Anaplastic lymphoma kinase (ALK)-tyrosine kinase inhibitor (TKI) often loses effectiveness against non-small cell lung malignancies (NSCLCs) with ALK gene rearrangements (ALK⁺). 19 novel imidazo[1,2-b]pyridazine macrocyclic derivatives were designed, synthesized, and tested for their biological activities in an effort to develop ALK inhibitors that would overcome second-generation ALK-TKIs, particularly the G1202R mutation and the lorlatinib-resistant L1196M/G1202R double mutations. Of all the target substances, O-10 had the most effective enzymatic inhibitory activity, with IC₅₀ values for ALK^WT, ALK^G1202R, and ALK^{L1196M/G1202R} of 2.6, 6.4, and 23 nM, respectively.
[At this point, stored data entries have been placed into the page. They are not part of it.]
(** X4.  [insertChunk] throws exactly when a row holds the location
    (file path, chunk index, start line, end line) of the metadata, and
    the exception is the one of the unique index.  After an insertion that
    returns, a second insertion at the location throws, whatever its
    embedding and text; once the row is deleted the insertion returns
    again, with a larger id. *)
Theorem insertChunk_location_is_unique (db : DB) (metadata : ChunkMetadata)
    (emb : Float32.Float32Array) (text : option jsstring) :
  (locationTaken db metadata ->
     insertChunk db metadata emb text = Throw UniqueConstraint) /\
  (forall e, insertChunk db metadata emb text = Throw e ->
     e = UniqueConstraint /\ locationTaken db metadata) /\
  (forall i db', insertChunk db metadata emb text = Ok (i, db') ->
     ~ locationTaken db metadata /\
     (forall emb' text',
        insertChunk db' metadata emb' text' = Throw UniqueConstraint) /\
     (forall emb' text',
        exists j db'',
          insertChunk (deleteChunk db' i) metadata emb' text' = Ok (j, db'')
          /\ i < j)).
Proof.
  split; [|split].
  - intros Htaken. unfold insertChunk.
    rewrite (proj2 (collision_iff db (next_id db) metadata emb) Htaken).
    reflexivity.
  - intros e. unfold insertChunk.
    destruct (existsb _ (chunks db)) eqn:E; [|discriminate].
    intros [= <-]. split; [reflexivity|]. now apply collision_iff in E.
  - intros i db' H.
    pose proof (insertChunk_seq _ _ _ _ _ _ H) as Hseq.
    pose proof H as Hrows. apply insertChunk_rows in Hrows.
    destruct Hrows as (Hi & Hrows & _).
    assert (Hfree : ~ locationTaken db metadata).
    { intros Htaken. unfold insertChunk in H.
      rewrite (proj2 (collision_iff db (next_id db) metadata emb) Htaken) in H.
      discriminate. }
    split; [exact Hfree|]. split.
    + intros emb' text'. unfold insertChunk.
      replace (existsb _ (chunks db')) with true; [reflexivity|].
      symmetry. apply collision_iff.
      exists (bindRow i (filePath metadata) metadata emb). split.
      * rewrite Hrows. apply in_or_app. right. now left.
      * repeat split.
    + intros emb' text'. unfold insertChunk.
      set (d := deleteChunk db' i).
      assert (Hd : chunks d = filter (fun r => negb (id r =? i)) (chunks db)
                   /\ chunks_seq d = i).
      { unfold d, deleteChunk.
        cbn [chunks chunks_seq cascade set_references set_chunks deleteFts
             set_fts].
        rewrite Hrows, Hseq, filter_app. cbn [filter id bindRow].
        rewrite Z.eqb_refl. cbn [negb]. rewrite app_nil_r. now split. }
      destruct Hd as [Hd Hdseq].
      replace (existsb _ (chunks d)) with false.
      * do 2 eexists. split; [reflexivity|]. unfold next_id.
        rewrite Hdseq. pose proof (max_id_nonneg (chunks d)). lia.
      * symmetry.
        match goal with |- ?b = false => destruct b eqn:E end; [|reflexivity].
        exfalso. apply collision_iff in E. apply Hfree.
        destruct E as (r & Hr & Hloc). exists r. split; [|assumption].
        rewrite Hd in Hr. apply filter_In in Hr. apply Hr.
Qed.

(** *** References to artifacts *)

Lemma includes_colon (s : jsstring) :
  hasColon s = existsb (fun c => (c =? 58)%N) s.
Proof.
  unfold hasColon. induction s as [|c s IH]; [reflexivity|].
  cbn [includes existsb startsWith]. rewrite IH.
  destruct s; destruct (c =? 58)%N; reflexivity.
Qed.

Lemma hasColon_app (a b : jsstring) :
  hasColon (a ++ b) = hasColon a || hasColon b.
Proof. rewrite !includes_colon. apply existsb_app. Qed.

Lemma untilColon_id (s : jsstring) : hasColon s = false -> untilColon s = s.
Proof.
  rewrite includes_colon. induction s as [|c s IH]; [reflexivity|].
  cbn [existsb untilColon]. destruct (c =? 58)%N; [discriminate|].
  cbn [orb]. intros H. now rewrite IH.
Qed.

Lemma afterColon_app (kind name : jsstring) :
  hasColon kind = false -> afterColon (kind ++ lit ":" ++ name) = name.
Proof.
  rewrite includes_colon. induction kind as [|c kind IH]; [reflexivity|].
  cbn [existsb app afterColon]. destruct (c =? 58)%N; [discriminate|].
  cbn [orb]. exact IH.
Qed.

Lemma artifactNameOf_kind (kind name : jsstring) :
  hasColon kind = false ->
  artifactNameOf (kind ++ lit ":" ++ name) = untilColon name.
Proof.
  intros Hk. unfold artifactNameOf.
  rewrite hasColon_app, hasColon_app, Hk. cbn [orb].
  replace (hasColon (lit ":")) with true by reflexivity. cbn [orb].
  now rewrite afterColon_app.
Qed.

(** X5.  In a reference [kind:name], the kind plays no part:
    [getSequenceDefinition] looks up the name (up to its first colon) among
    the rows with [is_sequence_definition = 1], so that references of two
    kinds to one name resolve to the same chunk, and a reference without a
    kind resolves as the one with a kind.  The chunk found is a row of the
    table with this sequence key that is a definition; when none is found
    the table has no such row. *)
Theorem getSequenceDefinition_reads_the_name_only
    (db : DB) (kind kind' name : jsstring) :
  hasColon kind = false -> hasColon kind' = false ->
  artifactNameOf (kind ++ lit ":" ++ name) = untilColon name /\
  getSequenceDefinition db (kind ++ lit ":" ++ name) =
    getSequenceDefinition db (kind' ++ lit ":" ++ name) /\
  (hasColon name = false ->
     artifactNameOf (kind ++ lit ":" ++ name) = name /\
     getSequenceDefinition db (kind ++ lit ":" ++ name) =
       getSequenceDefinition db name) /\
  (forall def,
     getSequenceDefinition db (kind ++ lit ":" ++ name) = Some def ->
     In def (chunks db) /\ sequence_key def = Some (untilColon name) /\
     is_sequence_definition def = 1) /\
  (getSequenceDefinition db (kind ++ lit ":" ++ name) = None ->
     forall r, In r (chunks db) ->
       sequence_key r = Some (untilColon name) ->
       is_sequence_definition r <> 1).
Proof.
  intros Hk Hk'.
  pose proof (artifactNameOf_kind kind name Hk) as E.
  pose proof (artifactNameOf_kind kind' name Hk') as E'.
  split; [exact E|]. split; [|split; [|split]].
  - unfold getSequenceDefinition. now rewrite E, E'.
  - intros Hn. rewrite E, (untilColon_id name Hn). split; [reflexivity|].
    unfold getSequenceDefinition. rewrite E, (untilColon_id name Hn).
    unfold artifactNameOf. now rewrite Hn.
  - intros def H. unfold getSequenceDefinition in H. rewrite E in H.
    apply find_some in H. destruct H as [Hin H].
    apply andb_true_iff in H. destruct H as [H1 H2].
    apply Z.eqb_eq in H2. split; [assumption|]. split; [|assumption].
    destruct (sequence_key def) as [k|]; [|discriminate].
    apply str_eqb_eq in H1. now subst.
  - intros H r Hr Hkey Hdef. unfold getSequenceDefinition in H.
    rewrite E in H.
    pose proof (find_none _ _ H r Hr) as Hnone. cbv beta in Hnone.
    rewrite Hkey, str_eqb_refl, Hdef in Hnone. discriminate.
Qed.

Lemma getSequenceDefinition_reads_the_name_only_witness :
  let def :=
    mkRow 1 (lit "/p/sequences/s.xml") (lit "f") (lit "Audit")
          (lit "sequence") (lit "sequence") 0 1 9 [] None 0 (lit "h")
          (lit "sequence") (lit "processing") (lit "{}")
          (Some (lit "Audit")) 1 None in
  let db := mkDB [def] 1 [] 0 [] in
  hasColon (lit "sequence") = false /\ hasColon (lit "endpoint") = false /\
  getSequenceDefinition db (lit "sequence" ++ lit ":" ++ lit "Audit") =
    getSequenceDefinition db (lit "endpoint" ++ lit ":" ++ lit "Audit") /\
  getSequenceDefinition db (lit "endpoint:Audit") = Some def.
Proof.
  intros def db.
  split; [reflexivity|]. split; [reflexivity|]. split; [|reflexivity].
  exact (proj1 (proj2 (getSequenceDefinition_reads_the_name_only
                         db (lit "sequence") (lit "endpoint") (lit "Audit")
                         eq_refl eq_refl))).
Defined.

(** *** The persisted file hashes *)

Lemma pair_eqb_eq (a b : jsstring * jsstring) : pair_eqb a b = true <-> a = b.
Proof.
  destruct a as [a1 a2], b as [b1 b2]. unfold pair_eqb. cbn [fst snd].
  rewrite andb_true_iff, !str_eqb_eq. split.
  - intros [-> ->]. reflexivity.
  - intros [= -> ->]. auto.
Qed.

Lemma seen_In (seen : list (jsstring * jsstring)) x :
  existsb (pair_eqb x) seen = true <-> In x seen.
Proof.
  rewrite existsb_exists. split.
  - intros (y & Hy & E). apply pair_eqb_eq in E. now subst.
  - intros H. exists x. split; [assumption|now apply pair_eqb_eq].
Qed.

Lemma distinctPairs_spec (rows : list (jsstring * jsstring)) : forall seen,
  NoDup (distinctPairs seen rows) /\
  forall x, In x (distinctPairs seen rows) <-> In x rows /\ ~ In x seen.
Proof.
  induction rows as [|y rows IH]; intros seen; cbn [distinctPairs].
  - split; [constructor|]. intros x. simpl. tauto.
  - destruct (existsb (pair_eqb y) seen) eqn:E.
    + apply seen_In in E. destruct (IH seen) as [Hnd Hin].
      split; [assumption|]. intros x. rewrite Hin. simpl.
      split; [tauto|]. intros [[->|H] Hs]; [contradiction|tauto].
    + assert (Hy : ~ In y seen).
      { intros H. apply seen_In in H. congruence. }
      destruct (IH (y :: seen)) as [Hnd Hin]. split.
      * constructor; [|assumption]. rewrite Hin. simpl. tauto.
      * intros x. simpl. rewrite Hin. simpl.
        split.
        -- intros [->|[H1 H2]]; [tauto|]. tauto.
        -- intros [[->|H1] H2]; [tauto|].
           destruct (pair_eqb y x) eqn:Ex.
           ++ apply pair_eqb_eq in Ex. tauto.
           ++ right. split; [assumption|]. intros [->|H]; [|contradiction].
              rewrite (proj2 (pair_eqb_eq x x) eq_refl) in Ex. discriminate.
Qed.

(** The rows in the order of the table are an answer to the query. *)
Lemma selectDistinctHashes_answers (db : DB) :
  distinctHashes db (selectDistinctHashes db).
Proof.
  unfold distinctHashes, selectDistinctHashes.
  destruct (distinctPairs_spec
              (map (fun r => (file_path r, file_hash r)) (chunks db)) [])
    as [Hnd Hin].
  split; [assumption|]. intros p h. rewrite Hin, in_map_iff. split.
  - intros [(r & [= <- <-] & Hr) _]. now exists r.
  - intros (r & Hr & <- & <-). split; [now exists r|intros []].
Qed.

(** When the chunks of a file agree on its hash, the map has it. *)
Lemma latest_hash_of_file (db : DB) (rows : list (jsstring * jsstring))
    p h r0 :
  distinctHashes db rows ->
  In r0 (chunks db) -> file_path r0 = p ->
  (forall r, In r (chunks db) -> file_path r = p -> file_hash r = h) ->
  map_get str_eqb (getLatestFileHashes rows) p = Some h.
Proof.
  intros [Hnd Hrows] Hr0 Hp Hagree. unfold getLatestFileHashes.
  apply (fill_get_agree str_eqb str_eqb_eq fst snd).
  - apply in_map_iff. exists (p, file_hash r0). split; [reflexivity|].
    apply Hrows. now exists r0.
  - intros [p' h'] Hin Hk. cbn [fst snd] in *. subst p'.
    apply Hrows in Hin. destruct Hin as (r & Hr & Hrp & <-).
    now apply Hagree.
Qed.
O-10, on the Other hand, reduced the growth of ALK-positive Karpas299, BaF3-EML4-ALK^G1202R, and BaF3-EML4-ALK^{L1196M/G1202R} cells with IC₅₀ values of 38, 52, and 64 nM, respectively. This was equally effective to the reference drug Repotrectinib (IC₅₀ = 40, 164, and 208 nM). The kinase selectivity profile, liver microsome stability test and in vivo pharmacokinetic properties in SD rats of compound O-10 were further evaluated. O-10 was regarded as an effective ALK inhibitor for the treatment of mutations overall.

Anaplastic lymphoma kinase inhibitors; Biological evaluations; G1202R mutant; Imidazo[1,2-b]pyridazine macrocyclic; L1196M/G1202R double mutations.